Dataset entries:
(* ===== verification/Recovery.v ===== *)
(** * Recovery continues what was recorded (controller/resume.go)

    The resume sink on a recorded prefix: each effect is either answered from the prefix, or
    completes its last record, or runs live once the prefix is used up. Whatever it answers, the
    replay sink answers again from the extended record. *)
From S2P Require Import Prelude GoErrors Api Canon EventLog Executions Approvals Harness Sinks Controller LiveSpec Simulation ReplaySafety Turns.

(** The recorded effects a resume sink has yet to serve. *)
Definition unread (s : resumeSink) : list Event := drop (res_i s) (res_stream s).

Lemma unread_serving s : serving s = negb (bool_decide (unread s = [])).
Proof.
  unfold serving, unread. destruct (Nat.ltb_spec (res_i s) (length (res_stream s))) as [Hlt|Hge].
  - rewrite bool_decide_eq_false_2; [done|]. intros Hd. apply (f_equal length) in Hd.
    rewrite length_drop in Hd. simpl in Hd. lia.
  - by rewrite bool_decide_eq_true_2 by by apply drop_ge.
Qed.

Lemma unread_next s e rest : unread s = e :: rest -> unread (resIndex (S (res_i s)) s) = rest.
Proof. by intros [_ ?]%drop_step. Qed.

Section recovery.
Context `{Host} {S : Type} `{StoreLaws S} `{!FaithfulStore S}.
Variables (c : Controller) (har : Harness) (id : string).

Lemma recordedNext_run k (w : World S) s : recordedNext k (w, s) =
  match unread s with
  | e :: _ => if bool_decide (Kind e = k) then ((w, resIndex (Datatypes.S (res_i s)) s), Ok (Some e))
              else ((w, s), Ok None)
  | [] => ((w, s), Ok None)
  end.
Proof.
  unfold recordedNext, getResume, modResume, gets, modify, mbind, M_bind, nextOf. cbn [fst snd].
  destruct (unread s) as [|e rest] eqn:Hu.
  - destruct (res_stream s !! res_i s) as [e|] eqn:He; [|done]. apply lookup_lt_Some in He.
    apply (f_equal length) in Hu. unfold unread in Hu. rewrite length_drop in Hu. simpl in Hu. lia.
  - apply drop_step in Hu as [-> _]. by case_bool_decide.
Qed.

(** A live effect of the resume sink. *)
Lemma onLive_run {A} (m : M (World S * liveSink) goerr A) Q (w w' : World S) s s' r :
  live_spec id m Q -> plain id (live s) -> onLive m (w, s) = ((w', s'), r) ->
  plain id (live s') /\ res_stream s' = res_stream s /\ res_i s' = res_i s /\ res_failure s' = res_failure s /\
  exists evs, appended (w_log w) (w_log w') evs /\ Forall (effect_of id) evs /\
    match r with Ok a => Q a evs | Err _ => True end.
Proof.
  intros Hm Hp Hrun. unfold onLive in Hrun. simpl in Hrun. destruct (m (w, live s)) as [[w1 l1] r1] eqn:E.
  injection Hrun as <- <- <-. destruct (Hm _ _ _ _ _ Hp E) as (? & ?). done.
Qed.

(** What a resumed effect amounts to: it consumed [c1] of the record and committed [e1], the latter
    only when the record is used up; if it answered [a], the replay effect [opR] gives [ans a tail]
    on [c1 ++ e1] followed by any [tail]. *)
Definition resumed {A} (opR : M (World S * replaySink) goerr A) (ans : A -> list Event -> A)
    (w : World S) (s : resumeSink) (w' : World S) (s' : resumeSink) (r : res A) : Prop :=
  plain id (live s') /\ res_stream s' = res_stream s /\ exists c1 e1,
    unread s = c1 ++ unread s' /\ appended (w_log w) (w_log w') e1 /\ Forall (effect_of id) e1 /\
    (e1 = [] \/ unread s' = []) /\
    match r with
    | Ok a => res_failure s' = None /\ forall tail rs, ready rs ((c1 ++ e1) ++ tail) ->
        serves (S := S) opR rs (ans a tail) (length (c1 ++ e1)) (outputsOf (c1 ++ e1))
    | Err _ => True
    end.

(** An effect that failed after consuming [c1] and did nothing live. *)
Lemma resumed_err {A} opR ans (w : World S) s w' s' e c1 :
  plain id (live s') -> res_stream s' = res_stream s -> unread s = c1 ++ unread s' -> w_log w' = w_log w ->
  resumed (A := A) opR ans w s w' s' (Err e).
Proof.
  intros Hp Hs Hu Hw. split; [done|]. split; [done|]. exists c1, []. rewrite Hw.
  repeat split; auto with agent.
Qed.

(** An effect answered from the record. *)
Lemma resumed_served {A} opR ans (w : World S) s s' (a : A) c1 :
  plain id (live s') -> res_stream s' = res_stream s -> unread s = c1 ++ unread s' -> res_failure s' = None ->
  (forall tail rs, ready rs (c1 ++ tail) -> serves (S := S) opR rs (ans a tail) (length c1) (outputsOf c1)) ->
  resumed opR ans w s w s' (Ok a).
Proof.
  intros Hp Hs Hu Hf Hserve. split; [done|]. split; [done|]. exists c1, []. rewrite app_nil_r.
  repeat split; auto with agent.
Qed.

(** An effect run live at the end of the record, after consuming [c1]. *)
Lemma resumed_live {A} opR ans (m : M (World S * liveSink) goerr A) Q (w w' : World S) s s0 s' r c1 :
  live_spec id m Q -> plain id (live s0) -> res_stream s0 = res_stream s -> res_failure s0 = None ->
  unread s0 = [] -> unread s = c1 -> onLive m (w, s0) = ((w', s'), r) ->
  (forall a e1, Q a e1 -> forall tail rs, ready rs ((c1 ++ e1) ++ tail) ->
     serves (S := S) opR rs (ans a tail) (length (c1 ++ e1)) (outputsOf (c1 ++ e1))) ->
  resumed opR ans w s w' s' r.
Proof.
  intros Hm Hp Hs Hf Hu0 Hu Hrun Hserve.
  destruct (onLive_run _ _ _ _ _ _ _ Hm Hp Hrun) as (Hp' & Hs' & Hi' & Hf' & e1 & Ha & He & Hr).
  assert (unread s' = []) as Hu' by (unfold unread in *; by rewrite Hs', Hi').
  split; [done|]. split; [congruence|]. exists c1, e1. rewrite Hu', app_nil_r.
  split; [done|]. split; [done|]. split; [done|]. split; [by right|].
  destruct r; [|done]. split; [congruence|]. auto.
Qed.

Definition same_answer {A} (a : A) (_ : list Event) : A := a.
Definition model_answer (a : ModelResponse) (tail : list Event) : ModelResponse :=
  mkModelResponse (mresp_Message a) (usageAt tail 0).

(** The state in which resumed effects run. *)
Definition resuming (s : resumeSink) : Prop :=
  plain id (live s) /\ res_failure s = None /\ Forall (effect_of id) (unread s).

Lemma resume_model_run req (w w' : World S) s s' r : resuming s ->
  resume_model c req (w, s) = ((w', s'), r) -> resumed (replay_model req) model_answer w s w' s' r.
Proof.
  intros (Hp & Hf & Heff) Hrun. unfold resume_model in Hrun.
  unfold mbind at 1, M_bind at 1, getResume at 1, gets at 1 in Hrun. cbn [snd] in Hrun.
  rewrite unread_serving in Hrun. destruct (unread s) as [|e1 rest] eqn:Hu.
  { cbn in Hrun. eapply (resumed_live _ _ _ _ _ _ _ _ _ _ [] (spec_live_model c id req)); eauto.
    intros [m u] es (x & y & -> & Hx & Hy) tail rs Hr. simpl in Hr.
    rewrite app_nil_l, outputsOf_skip, (outputsOf_output _ _ _ Hy) by (by destruct Hx as [-> _]).
    exact (serves_model _ _ _ _ _ _ Hr Hx Hy). }
  rewrite bool_decide_eq_false_2 in Hrun by done. cbn [negb] in Hrun.
  unfold mbind at 1, M_bind at 1 in Hrun. rewrite recordedNext_run, Hu in Hrun.
  case_bool_decide as Hk1.
  2: { injection Hrun as <- <- <-. by apply (resumed_err _ _ _ _ _ _ _ []). }
  pose proof (unread_next _ _ _ Hu) as Hu1. set (s1 := resIndex _ s) in *.
  destruct (match ev_ModelCall e1 with Some m => _ | None => _ end) eqn:Hh.
  { injection Hrun as <- <- <-. apply (resumed_err _ _ _ _ _ _ _ [e1]); [done|done| |done].
    unfold unread in *. simpl in *. by rewrite Hu1. }
  assert (isModelCall (hashModelInput req) e1) as Hmc.
  { split; [done|]. destruct (ev_ModelCall e1) as [m|]; [|done]. dec_bool. eauto. }
  unfold mbind at 1, M_bind at 1 in Hrun. rewrite recordedNext_run, Hu1 in Hrun.
  destruct rest as [|e2 rest2].
  { unfold mbind, M_bind, getResume, gets in Hrun. cbn [snd] in Hrun.
    destruct Hp as (Hid & Hleg & Hg & Hc). change (live s1) with (live s) in Hrun. rewrite Hleg in Hrun.
    rewrite unread_serving, Hu1 in Hrun. cbn in Hrun.
    eapply (resumed_live _ _ _ _ _ _ _ s1 _ _ [e1] (spec_completeModel c id req)); eauto; [by repeat split|].
    intros [m u] es (y & -> & Hy) tail rs Hr. simpl in Hr. simpl app.
    rewrite outputsOf_skip, (outputsOf_output _ _ _ Hy) by (by destruct Hmc as [-> _]).
    exact (serves_model _ _ _ _ _ _ Hr Hmc Hy). }
  case_bool_decide as Hk2.
  - apply Forall_cons_iff in Heff as [_ [(_ & _ & _ & Hm)%(fun h => h) _]%Forall_cons_iff].
    destruct (Hm Hk2) as [m Hm2]. assert (isOutput m e2) as Hy by done.
    pose proof (unread_next _ _ _ Hu1) as Hu2. set (s2 := resIndex _ s1) in *.
    unfold mbind, M_bind, getResume, gets in Hrun. cbn [snd] in Hrun. injection Hrun as <- <- <-.
    apply (resumed_served _ _ _ _ _ _ [e1; e2]); [done|done|by rewrite Hu, Hu2|done|].
    intros tail rs Hr. unfold model_answer. simpl mresp_Message. rewrite Hm2. simpl default.
    rewrite outputsOf_skip, (outputsOf_output _ _ _ Hy) by (by destruct Hmc as [-> _]).
    exact (serves_model _ _ _ _ _ _ Hr Hmc Hy).
  - unfold mbind, M_bind, getResume, gets in Hrun. cbn [snd] in Hrun. rewrite unread_serving, Hu1 in Hrun.
    cbn in Hrun. injection Hrun as <- <- <-. apply (resumed_err _ _ _ _ _ _ _ [e1]); [done|done| |done].
    by rewrite Hu, Hu1.
Qed.
(** The start of an effect that asks first whether the record is used up. *)
Lemma serving_run {A} (f : bool -> M (ResumeState (S := S)) goerr A) (w : World S) s :
  (getResume serving ≫= f) (w, s) = f (negb (bool_decide (unread s = []))) (w, s).
Proof. by rewrite <- unread_serving. Qed.

Lemma resume_output_run d (w w' : World S) s s' r : resuming s ->
  resume_output c d (w, s) = ((w', s'), r) -> resumed (replay_output d) same_answer w s w' s' r.
Proof.
  intros (Hp & Hf & Heff) Hrun. unfold resume_output in Hrun. rewrite serving_run in Hrun.
  destruct (unread s) as [|e rest] eqn:Hu.
  { cbn in Hrun. eapply (resumed_live _ _ _ _ _ _ _ _ _ _ [] (spec_live_output c id d)); eauto.
    intros [] es (x & -> & Hx) tail rs Hr. simpl in Hr.
    rewrite app_nil_l, (outputsOf_output _ _ _ Hx), Text_TextMessage. exact (serves_output _ _ _ _ Hr Hx). }
  rewrite bool_decide_eq_false_2 in Hrun by done. cbn [negb] in Hrun.
  unfold mbind at 1, M_bind at 1 in Hrun. rewrite recordedNext_run, Hu in Hrun.
  case_bool_decide as Hk.
  2: { injection Hrun as <- <- <-. by apply (resumed_err _ _ _ _ _ _ _ []). }
  pose proof (unread_next _ _ _ Hu) as Hu1. set (s1 := resIndex _ s) in *.
  apply Forall_cons_iff in Heff as [(_ & _ & _ & Hm) _]. destruct (Hm Hk) as [m Hm']. rewrite Hm' in Hrun.
  destruct (negb _) eqn:Hd.
  { injection Hrun as <- <- <-. apply (resumed_err _ _ _ _ _ _ _ [e]); [done|done| |done].
    unfold unread in *. simpl in *. by rewrite Hu1. }
  injection Hrun as <- <- <-. dec_bool.
  apply (resumed_served _ _ _ _ _ _ [e]); [done|done|by rewrite Hu, Hu1|done|].
  intros tail rs Hr. rewrite (outputsOf_output _ m) by done. rewrite <- Hd.
  exact (serves_output_text _ _ _ _ _ Hr (conj Hk Hm') Hd).
Qed.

#### REQUIRED WORK:
Take the lines above from the one containing "(** The state" down to the one containing "eapply (resumed_live _ _ _ _ _ _ _ s1", and transcribe them exactly, both ends included.

#### OUTPUT FOR THIS TASK:
(** The state in which resumed effects run. *)
Definition resuming (s : resumeSink) : Prop :=
  plain id (live s) /\ res_failure s = None /\ Forall (effect_of id) (unread s).

Lemma resume_model_run req (w w' : World S) s s' r : resuming s ->
  resume_model c req (w, s) = ((w', s'), r) -> resumed (replay_model req) model_answer w s w' s' r.
Proof.
  intros (Hp & Hf & Heff) Hrun. unfold resume_model in Hrun.
  unfold mbind at 1, M_bind at 1, getResume at 1, gets at 1 in Hrun. cbn [snd] in Hrun.
  rewrite unread_serving in Hrun. destruct (unread s) as [|e1 rest] eqn:Hu.
  { cbn in Hrun. eapply (resumed_live _ _ _ _ _ _ _ _ _ _ [] (spec_live_model c id req)); eauto.
    intros [m u] es (x & y & -> & Hx & Hy) tail rs Hr. simpl in Hr.
    rewrite app_nil_l, outputsOf_skip, (outputsOf_output _ _ _ Hy) by (by destruct Hx as [-> _]).
    exact (serves_model _ _ _ _ _ _ Hr Hx Hy). }
  rewrite bool_decide_eq_false_2 in Hrun by done. cbn [negb] in Hrun.
  unfold mbind at 1, M_bind at 1 in Hrun. rewrite recordedNext_run, Hu in Hrun.
  case_bool_decide as Hk1.
  2: { injection Hrun as <- <- <-. by apply (resumed_err _ _ _ _ _ _ _ []). }
  pose proof (unread_next _ _ _ Hu) as Hu1. set (s1 := resIndex _ s) in *.
  destruct (match ev_ModelCall e1 with Some m => _ | None => _ end) eqn:Hh.
  { injection Hrun as <- <- <-. apply (resumed_err _ _ _ _ _ _ _ [e1]); [done|done| |done].
    unfold unread in *. simpl in *. by rewrite Hu1. }
  assert (isModelCall (hashModelInput req) e1) as Hmc.
  { split; [done|]. destruct (ev_ModelCall e1) as [m|]; [|done]. dec_bool. eauto. }
  unfold mbind at 1, M_bind at 1 in Hrun. rewrite recordedNext_run, Hu1 in Hrun.
  destruct rest as [|e2 rest2].
  { unfold mbind, M_bind, getResume, gets in Hrun. cbn [snd] in Hrun.
    destruct Hp as (Hid & Hleg & Hg & Hc). change (live s1) with (live s) in Hrun. rewrite Hleg in Hrun.
    rewrite unread_serving, Hu1 in Hrun. cbn in Hrun.
    eapply (resumed_live _ _ _ _ _ _ _ s1 _ _ [e1] (spec_completeModel c id req)); eauto; [by repeat split|].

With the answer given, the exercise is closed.